# TO DO
Let the output be exactly the lines from the one containing "else if bool_decide" through the end of the records below, both included.

# DATASET ENTRIES

[Start of Attachment]

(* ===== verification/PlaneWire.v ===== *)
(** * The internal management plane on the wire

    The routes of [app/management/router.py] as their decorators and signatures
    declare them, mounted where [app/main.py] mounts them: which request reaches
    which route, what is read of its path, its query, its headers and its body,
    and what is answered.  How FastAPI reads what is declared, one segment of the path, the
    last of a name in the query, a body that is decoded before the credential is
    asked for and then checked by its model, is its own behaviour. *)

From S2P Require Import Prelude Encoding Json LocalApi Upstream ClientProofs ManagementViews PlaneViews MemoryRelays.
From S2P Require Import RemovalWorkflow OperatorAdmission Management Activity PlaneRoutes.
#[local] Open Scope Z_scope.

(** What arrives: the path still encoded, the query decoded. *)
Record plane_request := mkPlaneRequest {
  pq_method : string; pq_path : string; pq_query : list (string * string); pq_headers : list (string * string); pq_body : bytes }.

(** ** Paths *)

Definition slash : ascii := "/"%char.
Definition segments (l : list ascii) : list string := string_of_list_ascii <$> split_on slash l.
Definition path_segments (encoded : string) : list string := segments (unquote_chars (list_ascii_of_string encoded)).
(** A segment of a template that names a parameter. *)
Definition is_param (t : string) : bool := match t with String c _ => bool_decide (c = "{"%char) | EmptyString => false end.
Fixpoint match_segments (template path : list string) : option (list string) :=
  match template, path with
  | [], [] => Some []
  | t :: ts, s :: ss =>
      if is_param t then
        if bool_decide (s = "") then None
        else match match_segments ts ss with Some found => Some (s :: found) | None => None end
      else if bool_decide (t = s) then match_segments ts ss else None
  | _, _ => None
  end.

[End of Attachment]

# RESPONSE FOR THIS EXERCISE
      else if bool_decide (t = s) then match_segments ts ss else None
  | _, _ => None
  end.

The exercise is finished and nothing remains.